YOUR GOAL.
In the listing beneath this line, copy exactly the lines starting with the one containing "- simpl. auto." and going on through the one containing "apply head_fails_app_l; [|exact Jr].".

SUPPLIED DATA.
(** After a line feed the white space is given back, code unit by code
    unit, when no line feed ends it. *)
Lemma blank_run_fails (R : Type) (K : ascii -> list ascii -> position -> option R)
    (s : jsstring) :
  forall bf,
    line_blank s = false ->
    rep_greedy is_space 0 None bf s
      (fun st => match snd st with
                 | [] => None
                 | c :: af => if is_char LF c then K c af st else None
                 end) = None.
Proof.
  induction s as [|c s IH]; intros bf H; [discriminate|].
  simpl in H. apply orb_false_iff in H. destruct H as [H1 H2].
  simpl. rewrite H1. destruct (is_space c); [|reflexivity].
  simpl in H2. rewrite (IH (c :: bf) H2). reflexivity.
Qed.

Lemma paragraph_break_none (bf : list ascii) (c : ascii) (s : jsstring) :
  (is_char LF c = true -> line_blank s = false) ->
  match_at paragraph_break bf (c :: s) = None.
Proof.
  intros H. unfold match_at. simpl.
  destruct (is_char LF c); [|reflexivity].
  apply blank_run_fails. apply H. reflexivity.
Qed.

Lemma paragraph_break_found (bf : list ascii) (s : jsstring) :
  line_blank s = false ->
  match_at paragraph_break bf (LF :: LF :: s) = Some (mkMatch [LF; LF] s []).
Proof.
  intros H. unfold match_at. simpl.
  rewrite blank_run_fails by exact H.
  destruct s as [|c s]; [discriminate|].
  simpl. rewrite (between_app bf _ [LF; LF] (c :: s)). reflexivity.
Qed.

Lemma split_from_block (b : jsstring) :
  forall cur bf rest,
    no_blank_after b = true ->
    split_from paragraph_break cur bf (b ++ rest) 0
    = split_from paragraph_break (rev b ++ cur) (rev b ++ bf) rest 0.
Proof.
  induction b as [|c b IH]; intros cur bf rest H; [reflexivity|].
  simpl in H. apply andb_true_iff in H. destruct H as [H1 H2].
  change ((c :: b) ++ rest) with (c :: b ++ rest).
  unfold split_from; fold split_from.
  rewrite paragraph_break_none.
  - rewrite (IH (c :: cur) (c :: bf) rest H2). simpl.
    rewrite <- !app_assoc. reflexivity.
  - intros Hc. rewrite Hc in H1. simpl in H1.
    apply line_blank_app. apply negb_true_iff. exact H1.
Qed.

Lemma split_from_break (cur bf : list ascii) (s : jsstring) :
  line_blank s = false ->
  split_from paragraph_break cur bf (LF :: LF :: s) 0
  = rev cur :: split_from paragraph_break [] (LF :: LF :: bf) s 0.
Proof.
  intros H. unfold split_from at 1; fold split_from.
  rewrite (paragraph_break_found bf s H). reflexivity.
Qed.

Lemma paragraph_first_line (b : jsstring) :
  is_paragraph b = true -> line_blank b = false /\ no_blank_after b = true.
Proof.
  unfold is_paragraph. intros H. apply andb_true_iff in H.
  destruct H as [H1 H2]. apply negb_true_iff in H1. auto.
Qed.

Lemma join_cons (sep b b' : jsstring) (l : list jsstring) :
  join sep (b :: b' :: l) = b ++ sep ++ join sep (b' :: l).
Proof. reflexivity. Qed.

Lemma join_first_line (b : jsstring) (l : list jsstring) :
  line_blank b = false -> line_blank (join [LF; LF] (b :: l)) = false.
Proof.
  intros H. destruct l as [|b' l]; [exact H|].
  rewrite join_cons. apply line_blank_app. exact H.
Qed.

Lemma split_from_paragraphs (blocks : list jsstring) :
  forall b cur bf,
    Forall (fun b => is_paragraph b = true) (b :: blocks) ->
    split_from paragraph_break cur bf (join [LF; LF] (b :: blocks)) 0
    = (rev cur ++ b) :: blocks.
Proof.
  induction blocks as [|b' l IH]; intros b cur bf H;
    inversion H as [|x y Hb Hl]; subst;
    destruct (@paragraph_first_line b Hb) as [Hb1 Hb2].
  - simpl join. rewrite <- (app_nil_r b) at 1.
    rewrite split_from_block by exact Hb2.
    simpl. rewrite rev_app_distr, rev_involutive. reflexivity.
  - rewrite join_cons. rewrite split_from_block by exact Hb2.
    inversion Hl as [|x y Hb' Hl']; subst.
    change ([LF; LF] ++ join [LF; LF] (b' :: l))
      with (LF :: LF :: join [LF; LF] (b' :: l)).
    rewrite split_from_break
      by (apply join_first_line, (@paragraph_first_line b' Hb')).
    rewrite (IH b' [] _ Hl).
    rewrite rev_app_distr, rev_involutive. reflexivity.
Qed.

Lemma wrap_block_paragraph (b : jsstring) :
  is_paragraph b = true -> is_empty (wrap_block b) = false.
Proof.
  intros H. destruct (@paragraph_first_line b H) as [H1 _].
  unfold wrap_block. cbv zeta.
  destruct (is_empty (trim b)) eqn:E.
  - exfalso. destruct (trim b) eqn:Et; [|discriminate].
    assert (forallb is_space b = true) as Hs.
    { rewrite <- (forallb_trim is_space b (fun c Hc => Hc)), Et.
      reflexivity. }
    rewrite (spaces_line_blank b Hs) in H1. discriminate.
  - destruct (startsWith (trim b) "<" && endsWith (trim b) ">");
      [exact E | reflexivity].
Qed.

Lemma filter_wrapped (blocks : list jsstring) :
  Forall (fun b => is_paragraph b = true) blocks ->
  filter (fun p => negb (is_empty p)) (map wrap_block blocks)
  = map wrap_block blocks.
Proof.
  induction 1 as [|b l Hb Hl IH]; simpl; [reflexivity|].
  rewrite (@wrap_block_paragraph b Hb), IH. reflexivity.
Qed.

Lemma _parseParagraphs_blocks (blocks : list jsstring) :
  Forall (fun b => is_paragraph b = true) blocks ->
  _parseParagraphs (join [LF; LF] blocks)
  = join [LF; LF] (map wrap_block blocks).
Proof.
  intros H. destruct blocks as [|b l]; [reflexivity|].
  unfold _parseParagraphs. cbv zeta.
  change (mkRegExp (Char (is_char LF) +> star is_space +> Char (is_char LF))
            false false) with paragraph_break.
  assert (String_split (join [LF; LF] (b :: l)) paragraph_break = b :: l) as ->.
  { unfold String_split.
    destruct (join [LF; LF] (b :: l)) eqn:E.
    - exfalso. inversion H as [|x y Hb Hl]; subst.
      pose proof (@join_first_line b l (proj1 (@paragraph_first_line b Hb))) as Hj.
      rewrite E in Hj. discriminate.
    - rewrite <- E. apply (@split_from_paragraphs l b [] [] H). }
  change (join [LF; LF]
            (filter (fun p => negb (is_empty p)) (map wrap_block (b :: l)))
          = join [LF; LF] (map wrap_block (b :: l))).
  rewrite (filter_wrapped H). reflexivity.
Qed.

(** X19.  Paragraphs that a blank line separates are wrapped one by
    one: when every line of every block holds a code unit that is not
    white space, [_parseParagraphs] of the blocks joined by two line
    feeds is the join of the wrapped blocks ([<p>], the trimmed block,
    [</p>]; a block from [<] to [>] is only trimmed). *)
Theorem paragraphs_wrapped_one_by_one (blocks : list jsstring) :
  Forall (fun b => is_paragraph b = true) blocks ->
  _parseParagraphs (join [LF; LF] blocks)
  = join [LF; LF] (map wrap_block blocks).
Proof. exact (@_parseParagraphs_blocks blocks). Qed.

Lemma paragraphs_wrapped_one_by_one_witness :
  _parseParagraphs
    (join [LF; LF]
       ["one" ++ LF :: "line two"; list_ascii_of_string "<hr />";
        list_ascii_of_string " three "])
  = "<p>one" ++ LF :: "line two</p>" ++ LF :: LF :: "<hr />"
    ++ LF :: LF :: "<p>three</p>".
Proof.
  rewrite (@paragraphs_wrapped_one_by_one
             ["one" ++ LF :: "line two"; list_ascii_of_string "<hr />";
              list_ascii_of_string " three "]).
  - reflexivity.
  - repeat constructor.
Defined.

Lemma head_fails_app_l (p : ascii -> bool) (s t : jsstring) :
  s <> [] -> head_fails p s -> head_fails p (s ++ t).
Proof. destruct s as [|c s]; [contradiction | auto]. Qed.

Lemma trimmed_ends (w : jsstring) :
  trim w = w -> head_fails is_space w /\ head_fails is_space (rev w).
Proof.
  intros H. pose proof (@trim_fixed_start w H) as Hs. split.
  - rewrite <- Hs. apply trimStart_head.
  - unfold trim in H. rewrite Hs in H. unfold trimEnd in H.
    apply (f_equal (@rev ascii)) in H. rewrite rev_involutive in H.
    rewrite <- H. apply trimStart_head.
Qed.

Lemma join_ends (p : ascii -> bool) (sep : jsstring) (ws : list jsstring) :
  forall w,
    Forall (fun w => w <> [] /\ head_fails p w /\ head_fails p (rev w))
      (w :: ws) ->
    join sep (w :: ws) <> []
    /\ head_fails p (join sep (w :: ws))
    /\ head_fails p (rev (join sep (w :: ws))).
Proof.
  induction ws as [|w' l IH]; intros w H;
    inversion H as [|x y (Hne & Hh & Hr) Hl]; subst.
  - simpl. auto.
  - destruct (IH w' Hl) as (Jne & _ & Jr).
    rewrite join_cons. split; [|split].
    + destruct w; [contradiction | discriminate].
    + apply head_fails_app_l; assumption.
    + rewrite !rev_app_distr, <- app_assoc.
      apply head_fails_app_l; [|exact Jr].
      intros E. apply Jne. apply (f_equal (@rev ascii)) in E.
      rewrite rev_involutive in E. exact E.
Qed.

Lemma trim_wrapped (blocks : list jsstring) :
  Forall (fun b => is_paragraph b = true) blocks ->
  trim (join [LF; LF] (map wrap_block blocks))
  = join [LF; LF] (map wrap_block blocks).
Proof.
  intros H. destruct blocks as [|b l]; [reflexivity|].
  destruct (@join_ends is_space [LF; LF] (map wrap_block l) (wrap_block b))
    as (_ & Hh & Hr).
  - change (Forall
              (fun w => w <> [] /\ head_fails is_space w
                        /\ head_fails is_space (rev w))
              (map wrap_block (b :: l))).
    apply Forall_map. eapply Forall_impl; [|exact H].
    intros x Hx. split.
    + pose proof (@wrap_block_paragraph x Hx) as E.
      destruct (wrap_block x); [discriminate E | discriminate].
    + apply trimmed_ends, trim_wrap_block.
  - apply trim_fixed; assumption.
Qed.

Lemma forallb_join (q : ascii -> bool) (sep : jsstring) (l : list jsstring) :
  forallb q sep = true -> Forall (fun b => forallb q b = true) l ->
  forallb q (join sep l) = true.
Proof.
  intros Hsep. induction 1 as [|b l Hb Hl IH]; [reflexivity|].
  destruct l as [|b' l]; [exact Hb|].
  rewrite join_cons, !forallb_app.
  apply andb_true_iff. split; [exact Hb|].
  apply andb_true_iff. split; [exact Hsep | exact IH].
Qed.

Lemma not_inline_markup (c : ascii) :
  negb (is_inline_markup c) = true ->
  not_char "#" c = true /\ not_char "[" c = true /\ not_char "`" c = true
  /\ not_char "*" c = true /\ not_char "_" c = true /\ not_char "-" c = true.
Proof.
  unfold is_inline_markup, not_char, is_char. intros H.
  apply negb_true_iff in H.
  repeat (apply orb_false_iff in H; destruct H as [H ?]).
  repeat split; apply negb_true_iff; assumption.
Qed.

(** X20.  Plain paragraphs through the whole of [parse]: when the
    blocks hold none of [#], [[], backtick, [*], [_] and [-], and every
    line of every block holds a code unit that is not white space, the
    blocks joined by blank lines come out as the wrapped blocks joined
    by blank lines; a line feed inside a block stays a line feed. *)
Theorem parse_plain_paragraphs (blocks : list jsstring) :
  Forall (fun b => is_paragraph b = true) blocks ->
  Forall (fun b => forallb (fun c => negb (is_inline_markup c)) b = true)
    blocks ->
  parse (JString (join [LF; LF] blocks))
  = join [LF; LF] (map wrap_block blocks).
Proof.
  intros Hp Hm. destruct blocks as [|b0 l0] eqn:Eb; [reflexivity|].
  rewrite <- Eb in *. clear Eb.
  set (text := join [LF; LF] blocks).
  assert (forallb (fun c => negb (is_inline_markup c)) text = true) as H.
  { apply forallb_join; [reflexivity | exact Hm]. }
  assert (parse (JString text) = pipeline text) as ->.
  { destruct text; reflexivity. }
  unfold pipeline. cbv zeta.
  assert (forall x,
             (forall c, negb (is_inline_markup c) = true -> not_char x c = true)
             -> forallb (not_char x) text = true) as Hx.
  { intros x Himp. eapply forallb_weaken; [exact Himp | exact H]. }
  rewrite _parseHeadings_plain, _parseImages_plain, _parseLinks_plain,
    _parseCodeBlocks_plain, _parseInlineCode_plain, _parseBold_plain,
    _parseItalic_plain, _parseHorizontalRules_plain
    by (apply Hx; intros c Hc; apply (@not_inline_markup c Hc)).
  unfold text. rewrite (@_parseParagraphs_blocks blocks Hp).
  apply trim_wrapped. exact Hp.
Qed.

SOLVED PROBLEM.
  - simpl. auto.
  - destruct (IH w' Hl) as (Jne & _ & Jr).
    rewrite join_cons. split; [|split].
    + destruct w; [contradiction | discriminate].
    + apply head_fails_app_l; assumption.
    + rewrite !rev_app_distr, <- app_assoc.
      apply head_fails_app_l; [|exact Jr].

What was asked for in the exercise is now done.